Wednesday, August 03, 2005

Baby clothing

I was walking in the baby clothing department searching for some gifts for 2 of my friend’s new born baby girl and my own nephew. All babies clothing are so cute and lovely. But to me, other than that, I don’t feel anything right now maybe because I know it’s not for my own baby. There is no sense of attachment. It feels like I’m doing groceries shopping except this is slightly harder.


I can’t help but wandering what will it feels like if I’m choosing all these for my own baby? Will I be more careful? More picky? Do I feel more special on everything I chose? Do I turn to check all the tags inside to see what this piece of clothe is made of?
Does it have any material in it that will cause rashes on my baby’s skin?
Are all mothers like that?

I’m sure lot’s of women’s dreams is to become a mother, to give birth to a healthy and a loving baby. But I’m not sure if that’s my dream now? I’m confused. Sometimes it is; Sometimes it is not. Some day, I feel I’m so ready, I can be a mom; Some day, I just freak out, I’m so unprepared, I’m not ready.

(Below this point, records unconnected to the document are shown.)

Lemma active_run {A} lease now (m : recording A) self r :
  al_jobs self !! jl_job_id lease = Some r → check_active r lease now = Ok tt →
  active_record_mut lease now m self = ((m r).1, set_job (jl_job_id lease) (m r).2 self).
Proof.
  intros Hr Hactive. unfold active_record_mut, on_record. rewrite Hr. run. rewrite Hactive.
  by destruct (m r) as [a r'].
Qed.

(** A successful call under a lease moves the job on. *)
Lemma lease_used call lease now self :
  uses_lease call = Some lease → lease_answer call now self = Ok tt →
  ∃ r r', al_jobs self !! jl_job_id lease = Some r ∧ check_active r lease now = Ok tt ∧
    al_jobs (after call now self) !! jl_job_id lease = Some r' ∧ jr_revision r' = wrapping_succ (jr_revision r).
Proof.
  intros Huse Hok.
  assert (∃ r, al_jobs self !! jl_job_id lease = Some r ∧ check_active r lease now = Ok tt) as (r & Hr & Hactive).
  { destruct (al_jobs self !! jl_job_id lease) as [r|] eqn:Hr.
    - destruct (check_active r lease now) as [[]|e] eqn:Hactive; [by exists r|].
      destruct (lease_refused call lease now self Huse) as [Hno _]; [|by rewrite Hok in Hno].
      intros r' Hr'. rewrite Hr in Hr'. injection Hr' as <-. by rewrite Hactive.
    - destruct (lease_refused call lease now self Huse) as [Hno _]; [|by rewrite Hok in Hno].
      intros r' Hr'. by rewrite Hr in Hr'. }
  exists r. cut (∃ r', al_jobs (after call now self) !! jl_job_id lease = Some r' ∧
    jr_revision r' = wrapping_succ (jr_revision r)); [intros (r' & ? & ?); by exists r'|].
  apply check_active_ok in Hactive as Hstate. destruct Hstate as (x & Hstate & _).
  destruct call; cbn in Huse; simplify_eq; revert Hok; cbn [lease_answer after];
    unfold begin, renew, checkpoint, publish_result, fail; run.
  2: destruct (timestamp_add _ _); [|done].
  5: destruct (_ || _); [done|].
  all: rewrite (active_run _ _ _ _ _ Hr Hactive); cbn; rewrite lookup_insert_eq.
  all: destruct Hstate as [Hstate|[c Hstate]]; run; rewrite ?Hstate; run; try done; try (intros; by eexists).
  3, 4: destruct (retryable && _); intros; by eexists.
  all: destruct (validate_artifact _ _ _ _) as [[]|]; [|done]; rewrite record_artifact_run, with_artifact_eq; run.
  - destruct (timestamp_add _ _); [|done]. intros. by eexists.
  - intros. by eexists.
Qed.

Section leases.
Context (blake3 : bytes → Digest32) (times : JobTimestamp → Prop).

(** A lease of an epoch that is over, or of a revision that is over. *)
Definition spent (lease : JobLease) (r : AnalyticsJobRecord) : Prop :=
  jl_lease_epoch lease < jr_lease_epoch r ∨ jl_revision lease < jr_revision r.

Lemma spent_later lease r r' : spent lease r → later r r' → spent lease r'.
Proof using Type. intros Hspent [_ ? _ _ _ [?| ->]]; [|done]. destruct Hspent; [left|right]; lia. Qed.
Lemma spent_refused n self lease r call now :
  ledger_ok blake3 n self → al_jobs self !! jl_job_id lease = Some r → spent lease r →
  uses_lease call = Some lease → turned_away call now self.
Proof using Type.
  intros Hok Hr Hspent Huse. eapply lease_refused; [done|]. intros r' Hr' Hactive. simplify_eq.
  apply check_active_ok in Hactive as (x & Hstate & Hrev & _).
  assert (state_lease_epoch (jr_state r) = Some (jl_lease_epoch lease)) as He.
  { destruct Hstate as [->|[c ->]]; done. }
  apply Hok in Hr. apply (jo_lease _ _ _ _ Hr) in He. destruct Hspent; lia.
Qed.
Lemma spent_forever n m self self' lease r call now :
  ledger_ok blake3 n self → 0 ≤ n → al_jobs self !! jl_job_id lease = Some r → spent lease r →
  job_runs blake3 times m self self' → n + m + 1 < 2 ^ 64 →
  uses_lease call = Some lease → turned_away call now self'.
Proof using Type.
  intros Hok Hn Hr Hspent Hruns Hm Huse. destruct (run_later _ _ _ _ _ _ _ _ Hok Hn Hr Hruns Hm) as (Hok' & r' & Hr' & Hl).
  eapply spent_refused; [done..| |done]. by eapply spent_later.
Qed.

(** What a claim answers and leaves. *)
Lemma claim_ok job_id worker now expected self lease self' :
  claim job_id worker now expected self = (Ok lease, self') →
  ∃ r r', al_jobs self !! job_id = Some r ∧ al_jobs self' !! job_id = Some r' ∧ self' = set_job job_id r' self ∧
    jr_state r = JsQueued ∧ jr_attempts r' = jr_attempts r + 1 ∧
    jl_lease_epoch lease = jr_lease_epoch r + 1 ∧ jr_lease_epoch r' = jr_lease_epoch r + 1 ∧
    current_lease r' = Some (mkLease (js_id (jr_spec r')) worker (jl_lease_epoch lease) (jr_revision r') (jl_expires_at lease)).
Proof using Type.
  unfold claim. run. destruct (timestamp_add _ _) as [expires_at|e]; [|done]. unfold on_record.
  destruct (al_jobs self !! job_id) as [r|] eqn:Hr; [|done]. destruct (check_cas r expected) as [[]|e]; [|done].
  case_bool_decide as Hqueued; [|done]. destruct (_ <=? _) eqn:Hattempts; [done|]. cbn. unfold checked_succ.
  destruct (_ <? _) eqn:Hepoch; [|done]. intros [= <- <-]. eexists r, _. cbn. rewrite lookup_insert_eq.
  split_and!; done.
Qed.
Lemma claim_runs n self self0 job_id worker now expected lease self' :
  job_runs blake3 (λ _, True) n self0 self → claim job_id worker now expected self = (Ok lease, self') →
  job_runs blake3 (λ _, True) (n + 1) self0 self'.
Proof using Type.
  intros Hruns Hclaim. pose proof (job_runs_call blake3 (λ _, True) n self0 self (CClaim job_id worker expected) now) as H.
  cbn in H. rewrite Hclaim in H. by apply H.
Qed.
End leases.

(** ** The life of a job *)

Lemma ledger_steps_duration now k self self' :
  ledger_steps now k self self' → al_lease_duration self' = al_lease_duration self.
Proof. induction 1; done. Qed.
Lemma job_runs_duration blake3 times n self self' :
  job_runs blake3 times n self self' → al_lease_duration self' = al_lease_duration self.
Proof.
  induction 1 as [|n self self' call now _ IH _ Hcall]; [done|]. rewrite <-IH.
  apply after_steps in Hcall as [(k & _ & Hsteps)|(spec & _ & _ & _ & ->)]; [by eapply ledger_steps_duration|done].
Qed.

(** What is true of a job whose result [manifest] was published, in a run at [times]. *)
Record published (times : JobTimestamp → Prop) (spec : AnalyticsJobSpec) (manifest : AnalyticsArtifactManifest)
    (r : AnalyticsJobRecord) : Prop := {
  pu_spec : jr_spec r = spec;
  pu_state : jr_state r = JsSucceeded (am_generation manifest) ∨ jr_state r = JsTombstoned;
  pu_artifact : ∀ m, artifact r ResultArtifact (am_generation manifest) = Some m → m = manifest;
  pu_retained : (∀ t, times t → t < js_retention_until spec) →
    jr_state r = JsSucceeded (am_generation manifest) ∧
    artifact r ResultArtifact (am_generation manifest) = Some manifest ∧
    is_pinned r ResultArtifact (am_generation manifest) = true;
}.
Lemma moves_published times spec manifest now r r' :
  times now → moves now r r' → published times spec manifest r → published times spec manifest r'.
Proof.
  intros Hnow Hmove [<- Hstate Hart Hret].
  assert (is_ended (jr_state r) = true) as Hended by (destruct Hstate as [->| ->]; done).
  destruct Hmove as [? ? Hs|? ? ? ? Hs|? ? ? ? Hs|? ? ? ? ? Hs|? ? ? ? ? ? Hs|? ? ? ? ? Hs|? Hs|key Hk Ht
    |key _ Hend Hp|key _ Hend Hp Hk|_ Ht Hend Hp].
  1-6: by rewrite Hs in Hended. 1: congruence.
  - split; [done..|]. intros (? & ? & Hpin)%Hret. split_and!; [done..|]. unfold is_pinned in *. cbn.
    apply bool_decide_eq_true in Hpin. apply bool_decide_eq_true, elem_of_union. by right.
  - split; [done..|]. intros Htimes. apply Htimes in Hnow. lia.
  - split; [done..| |].
    + intros m. unfold artifact. cbn. intros [_ Hm]%lookup_delete_Some. by apply Hart.
    + intros Htimes. apply Htimes in Hnow. lia.
  - split; [done|by right|done|]. intros Htimes. apply Htimes in Hnow. lia.
Qed.
Lemma publish_published blake3 n times lease manifest now self self' :
  ledger_ok blake3 n self → publish_result lease manifest now self = (Ok tt, self') →
  ∃ r r', al_jobs self !! jl_job_id lease = Some r ∧ al_jobs self' !! jl_job_id lease = Some r' ∧
    published times (jr_spec r) manifest r'.
Proof.
  intros Hok Hpub.
  assert (lease_answer (CPublish lease manifest) now self = Ok tt) as Hans by (cbn; by rewrite Hpub).
  destruct (lease_used (CPublish lease manifest) lease now self eq_refl Hans) as (r & _ & Hr & Hactive & _).
  revert Hpub. unfold publish_result. rewrite (active_run _ _ _ _ _ Hr Hactive). run.
  destruct (is_running _); [|done]. cbn. destruct (validate_artifact _ _ _ _) as [[]|]; [|done].
  rewrite record_artifact_run. run. intros [= <-]. eexists r, _. cbn. rewrite lookup_insert_eq. split_and!; [done..|].
  rewrite with_artifact_eq. split; cbn; [done|by left| |].
  - unfold artifact. cbn. intros m. rewrite lookup_insert_eq. by intros [= ->].
  - intros _. split_and!; [done| |].
    + unfold artifact. cbn. by rewrite lookup_insert_eq.
    + apply bool_decide_eq_true. cbn. apply elem_of_union. left. by apply elem_of_singleton.
Qed.
Definition encode_request (request : AlgorithmRequest) : bytes :=
  [algorithm_tag (ar_algorithm request)] ++ put_optional (be_bytes 16) (ar_source request) ++
  put_optional (be_bytes 16) (ar_target request) ++ be_bytes 4 (ar_max_depth request) ++
  be_bytes 8 (ar_max_pairs request) ++ be_bytes 4 (ar_iterations request) ++ be_bytes 4 (ar_k request) ++
  be_bytes 8 (to_bits (ar_damping request)) ++ put_optional put_string (ar_weight_property request) ++
  put_optional put_string (ar_departure_property request) ++ put_optional put_string (ar_arrival_property request) ++
  put_optional put_string (ar_event_time_property request) ++ put_optional put_string (ar_signal_property request) ++
  put_optional (be_bytes 8) (ar_time_start request) ++ put_optional (be_bytes 8) (ar_time_end request) ++
  be_bytes 8 (to_bits (ar_change_threshold request)).

Definition encode_fence (entry : ShardId * ShardSnapshotProvenance) : bytes :=
  be_bytes 8 entry.1 ++ be_bytes 8 (sp_placement_epoch entry.2) ++ be_bytes 8 (sp_backend_generation entry.2) ++
  be_bytes 8 (sp_applied_index entry.2) ++ be_bytes 8 (sp_closed_time entry.2).
Definition encode_snapshot (snapshot : SnapshotProvenance) : bytes :=
  be_bytes 16 (sn_transaction_id snapshot) ++ be_bytes 8 (sn_start_time snapshot) ++
  be_bytes 8 (sn_catalog_version snapshot) ++ be_bytes 4 (Z.of_nat (size (sn_shards snapshot))) ++
  concat (map encode_fence (entries (sn_shards snapshot))).

Definition encode_property (property : PropertyColumnSpec) : bytes :=
  put_string (cs_name property) ++ [property_type_tag (cs_property_type property)] ++
  [if cs_required property then 1 else 0].
Definition encode_projection (projection : ProjectionSpec) : bytes :=
  [if ps_include_reverse projection then 1 else 0] ++
  be_bytes 4 (Z.of_nat (length (ps_vertex_properties projection))) ++
  concat (map encode_property (ps_vertex_properties projection)) ++
  be_bytes 4 (Z.of_nat (length (ps_edge_properties projection))) ++
  concat (map encode_property (ps_edge_properties projection)).

Definition encode_spec (spec : AnalyticsJobSpec) : bytes :=
  be_bytes 16 (js_id spec) ++ js_digest spec ++ put_string (js_request_identity spec) ++
  encode_request (js_request spec) ++ encode_snapshot (js_snapshot spec) ++ encode_projection (js_projection spec) ++
  js_topology_digest spec ++ js_backend_fence_digest spec ++ be_bytes 4 (js_provider_version spec) ++
  be_bytes 4 (js_algorithm_version spec) ++ be_bytes 4 (js_result_schema_version spec) ++
  be_bytes 4 (js_checkpoint_schema_version spec) ++ be_bytes 4 (js_max_attempts spec) ++
  be_bytes 8 (js_retention_until spec).

(** The pins in their order. *)
Definition pin_list (pins : gset (ArtifactKind * Z)) : list (ArtifactKind * Z) :=
  sort_by artifact_key_leb (elements pins).
Definition encode_pin (pin : ArtifactKind * Z) : bytes := kind_tag pin.1 :: be_bytes 8 pin.2.

Definition encode_record (record : AnalyticsJobRecord) : bytes :=
  encode_spec (jr_spec record) ++ encode_state (jr_state record) ++ be_bytes 8 (jr_revision record) ++
  be_bytes 8 (jr_lease_epoch record) ++ be_bytes 4 (jr_attempts record) ++
  be_bytes 8 (jr_next_artifact_generation record) ++ be_bytes 8 (jr_submitted_at record) ++
  be_bytes 8 (jr_updated_at record) ++ be_bytes 4 (Z.of_nat (size (jr_artifacts record))) ++
  concat (map encode_manifest (entries_by artifact_key_leb (jr_artifacts record)).*2) ++
  be_bytes 4 (Z.of_nat (size (jr_pins record))) ++ concat (map encode_pin (pin_list (jr_pins record))).

(** ** Decoding *)

Abbreviation decoding := (stateful bytes AnalyticsJobError).
Abbreviation corrupt := JobLedgerCorrupt.
(** [.map_err(|_| LedgerCorrupt)?]. *)
Definition or_corrupt {E A} (m : result E A) : decoding A := lift (map_err (λ _, corrupt) m).

Definition decode_kind (tag : Z) : decoding ArtifactKind := lift (ok_or corrupt (kind_of_tag tag)).
Definition decode_algorithm (tag : Z) : decoding BuiltInAlgorithmId := lift (ok_or corrupt (algorithm_of_tag tag)).
Definition decode_property_type (tag : Z) : decoding PropertyType :=
  match tag with
  | 1 => mret TyBoolean | 2 => mret TyInteger | 3 => mret TyFloat | 4 => mret TyBytes | 5 => mret TyString
  | 6 => mret TyList | 7 => mret TyMap
  | _ => stop corrupt
  end.

Definition decode_state : decoding AnalyticsJobState :=
  tag ← read_u8 corrupt;
  match tag with
  | 1 => mret JsQueued
  | 2 =>
      worker ← read_u64 corrupt; worker ← lift (WorkerId_new worker);
      lease_epoch ← read_nonzero corrupt (read_u64 corrupt);
      expires_at ← read_u64 corrupt;
      mret (JsClaimed worker lease_epoch expires_at)
  | 3 =>
      worker ← read_u64 corrupt; worker ← lift (WorkerId_new worker);
      lease_epoch ← read_nonzero corrupt (read_u64 corrupt);
      expires_at ← read_u64 corrupt;
      checkpoint ← read_optional corrupt (read_u64 corrupt);
      mret (JsRunning worker lease_epoch expires_at checkpoint)
  | 4 => result_generation ← read_nonzero corrupt (read_u64 corrupt); mret (JsSucceeded result_generation)
  | 5 => retryable ← read_boolean corrupt; code ← read_string corrupt; mret (JsFailed retryable code)
  | 6 => mret JsCancelled
  | 7 => mret JsTombstoned
  | _ => stop corrupt
  end.

Definition decode_manifest : decoding AnalyticsArtifactManifest :=
  job_id ← read_u128 corrupt; job_id ← lift (AnalyticsJobId_new job_id);
  lease_epoch ← read_nonzero corrupt (read_u64 corrupt);
  generation ← read_nonzero corrupt (read_u64 corrupt);
  tag ← read_u8 corrupt; kind ← decode_kind tag;
  schema_version ← read_nonzero corrupt (read_u32 corrupt);
  tag ← read_u8 corrupt; algorithm ← decode_algorithm tag;
  algorithm_version ← read_nonzero corrupt (read_u32 corrupt);
  snapshot_digest ← read_digest corrupt; spec_digest ← read_digest corrupt; payload_digest ← read_digest corrupt;
  chunk_count ← read_nonzero corrupt (read_u64 corrupt);
  total_bytes ← read_nonzero corrupt (read_u64 corrupt);
  content_digest ← read_digest corrupt;
  mret (mkArtifactManifest job_id lease_epoch generation kind schema_version algorithm algorithm_version
          snapshot_digest spec_digest payload_digest chunk_count total_bytes content_digest).

(** [decoder.optional_u128()?.map(VertexId::new).transpose()]. *)
Definition decode_vertex : decoding (option VertexId) :=
  value ← read_optional corrupt (read_u128 corrupt);
  match value with
  | Some value => id ← or_corrupt (VertexId_new value); mret (Some id)
  | None => mret None
  end.

Definition decode_request : decoding AlgorithmRequest :=
  tag ← read_u8 corrupt; algorithm ← decode_algorithm tag;
  source ← decode_vertex;
  target ← decode_vertex;
  max_depth ← read_u32 corrupt;
  max_pairs ← read_u64 corrupt;
  iterations ← read_u32 corrupt;
  k ← read_u32 corrupt;
  damping ← read_u64 corrupt;
  weight_property ← read_optional corrupt (read_string corrupt);
  departure_property ← read_optional corrupt (read_string corrupt);
  arrival_property ← read_optional corrupt (read_string corrupt);
  event_time_property ← read_optional corrupt (read_string corrupt);
  signal_property ← read_optional corrupt (read_string corrupt);
  time_start ← read_optional corrupt (read_i64 corrupt);
  time_end ← read_optional corrupt (read_i64 corrupt);
  change_threshold ← read_u64 corrupt;
  mret (mkRequest algorithm source target max_depth max_pairs iterations k (from_bits damping) weight_property
          departure_property arrival_property event_time_property signal_property time_start time_end
          (from_bits change_threshold)).

Definition decode_fence : decoding (ShardId * ShardSnapshotProvenance) :=
  shard ← read_u64 corrupt; shard ← or_corrupt (nonzero_u64_identifier shard);
  placement_epoch ← read_u64 corrupt; placement_epoch ← or_corrupt (nonzero_u64_identifier placement_epoch);
  backend_generation ← read_u64 corrupt; backend_generation ← or_corrupt (nonzero_u64_identifier backend_generation);
  applied_index ← read_u64 corrupt;
  closed_time ← read_i64 corrupt; closed_time ← or_corrupt (TransactionTime_new closed_time);
  mret (shard, mkShardProvenance placement_epoch backend_generation applied_index closed_time).

Definition decode_snapshot : decoding SnapshotProvenance :=
  transaction_id ← read_u128 corrupt; transaction_id ← or_corrupt (TransactionId_new transaction_id);
  start_time ← read_i64 corrupt; start_time ← or_corrupt (TransactionTime_new start_time);
  catalog_version ← read_nonzero corrupt (read_u64 corrupt);
  shard_count ← read_u32 corrupt;
  shards ← read_list (Z.to_nat shard_count) decode_fence;
  or_corrupt (SnapshotProvenance_new transaction_id start_time catalog_version shards).

Definition decode_property : decoding PropertyColumnSpec :=
  name ← read_string corrupt;
  tag ← read_u8 corrupt; property_type ← decode_property_type tag;
  required ← read_boolean corrupt;
  mret (mkColumnSpec name property_type required).

Definition decode_projection : decoding ProjectionSpec :=
  include_reverse ← read_boolean corrupt;
  vertex_count ← read_u32 corrupt;
  vertex_properties ← read_list (Z.to_nat vertex_count) decode_property;
  edge_count ← read_u32 corrupt;
  edge_properties ← read_list (Z.to_nat edge_count) decode_property;
  or_corrupt (ProjectionSpec_new include_reverse vertex_properties edge_properties).

Section ledgers.
Context (blake3 : bytes → Digest32).

Definition decode_spec : decoding AnalyticsJobSpec :=
  expected_id ← read_u128 corrupt; expected_id ← lift (AnalyticsJobId_new expected_id);
  expected_digest ← read_digest corrupt;
  identity ← read_string corrupt; identity ← lift (ok_or corrupt (AnalyticsRequestIdentity_new identity));
  request ← decode_request;
  snapshot ← decode_snapshot;
  projection ← decode_projection;
  topology_digest ← read_digest corrupt;
  backend_fence_digest ← read_digest corrupt;
  provider_version ← read_u32 corrupt;
  algorithm_version ← read_u32 corrupt;
  result_schema_version ← read_u32 corrupt;
  checkpoint_schema_version ← read_u32 corrupt;
  max_attempts ← read_u32 corrupt;
  retention_until ← read_u64 corrupt;
  spec ← or_corrupt (AnalyticsJobSpec_new blake3 identity request snapshot projection topology_digest
                       backend_fence_digest provider_version algorithm_version max_attempts retention_until);
  if negb (js_id spec =? expected_id) || negb (bool_decide (js_digest spec = expected_digest)) ||
     negb (js_result_schema_version spec =? result_schema_version) ||
     negb (js_checkpoint_schema_version spec =? checkpoint_schema_version)
  then stop corrupt else mret spec.

Fixpoint decode_artifacts (count : nat) (artifacts : gmap (ArtifactKind * Z) AnalyticsArtifactManifest)
    : decoding (gmap (ArtifactKind * Z) AnalyticsArtifactManifest) :=
  match count with
  | O => mret artifacts
  | S count =>
      manifest ← decode_manifest;
      let key := (am_kind manifest, am_generation manifest) in
      if bool_decide (is_Some (artifacts !! key)) then stop corrupt
      else decode_artifacts count (<[key := manifest]> artifacts)
  end.

Fixpoint decode_pins (artifacts : gmap (ArtifactKind * Z) AnalyticsArtifactManifest) (count : nat)
    (pins : gset (ArtifactKind * Z)) : decoding (gset (ArtifactKind * Z)) :=
  match count with
  | O => mret pins
  | S count =>
      tag ← read_u8 corrupt; kind ← decode_kind tag;
      generation ← read_u64 corrupt;
      let key := (kind, generation) in
      if bool_decide (artifacts !! key = None) || bool_decide (key ∈ pins) then stop corrupt
      else decode_pins artifacts count ({[key]} ∪ pins)
  end.
(** * helpers/sql.js: the SET-clause builder [sqlForPartialUpdate]

    A shallow embedding of [sqlForPartialUpdate] over an explicit JavaScript
    heap.  The function receives a reference to the data object and, when it
    is not omitted, a reference to the mapping object; it reads them,
    allocates its own arrays and its result object, and either returns a
    reference to that result or throws.  The heap is threaded through every
    step so that what the call leaves untouched can be stated and proved. *)

From Stdlib Require Import ZArith String Ascii Decimal DecimalString Lia.
From Stdlib Require DecimalPos DecimalZ.
From stdpp Require Import base option list gmap strings.

Local Open Scope Z_scope.
Local Open Scope nat_scope.

(** ** Values and heap *)

Definition loc := positive.

(** JavaScript values.  [JNum n] is the Number with the integer value [n]
    (the range of safe integers; both zeros are [JNum 0]).  [JRef l] is a
    reference to the object or array stored at [l]: two values [JRef l] with
    the same [l] are aliases of one object. *)
Inductive jsval : Type :=
| JUndefined
| JNull
| JBool (b : bool)
| JNum (n : Z)
| JStr (s : string)
| JRef (l : loc).
Arguments JRef l%_positive.

(** A heap cell.  [Obj props] is a plain object (one written as a literal,
    or parsed from JSON), given by its own enumerable string-keyed properties
    in the order in which [Object.keys] enumerates them.  Its prototype is
    the built-in [Object.prototype], see [inherited_name] below.  [Arr elems]
    is an array. *)
Inductive cell : Type :=
| Obj (props : list (string * jsval))
| Arr (elems : list jsval).

Abbreviation heap := (gmap loc cell).

(** Modelled from the spec: the class [BadRequestError] comes from
    [../expressError], which is not part of the sources; the spec calls it
    the [InvalidInput] error kind, raised when there is no data to update.
    An exception is modelled as a tagged value and constructing it has no
    effect on the heap.  [TypeError] is the built-in error of the
    language. *)
Inductive exn : Type :=
| BadRequestError (message : string)
| TypeError.

(** How a computation ends: normally with a value, abruptly with a thrown
    exception, or [Unmodelled] when it leaves the fragment of the language
    modelled here (a dangling reference, string conversion of an object,
    property access on a non-object primitive or on an array). *)
Inductive outcome (A : Type) : Type :=
| Normal (a : A) (h : heap)
| Abrupt (e : exn) (h : heap)
| Unmodelled.
Arguments Normal {A} a h.
Arguments Abrupt {A} e h.
Arguments Unmodelled {A}.

(** ** The heap monad *)

Definition M (A : Type) : Type := heap → outcome A.

Definition ret {A} (a : A) : M A := λ h, Normal a h.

Should I tell my baby when they are older that they are only 2 yrs old and not 4 yrs old now because their mommy is selfish. Because she still wanted daddy to take care of her, to only care for her and to only focus on her for as long as she would takes. That she still wanted to feel carefree, do things her own way, living her unhealthy life style, watch movies till dawn, go out partying and hangout with friends whenever she wants. Sleep through and lazing around the whole weekend is what she won’t exchange with anything. She wanted a one month Europe trip. She is also afraid of taking the responsibilities. She is not use to it. She still wanted to rely on daddy on most if not all things.

I wish I could give Twain a baby, right now. I know how much he wanted them, baby of our own. They mean so much to him. It is definitely God’s gift. Maybe God knows that deep down, I’m just not ready to be a mother yet. He knows I feel relieve every time I got my period. I never told Twain. And if there is any sign that will tell us if we are ready to be a parent, it is not God, or anyone else but ourselves.

When my baby comes to me, I will be a great mom, this one I promise.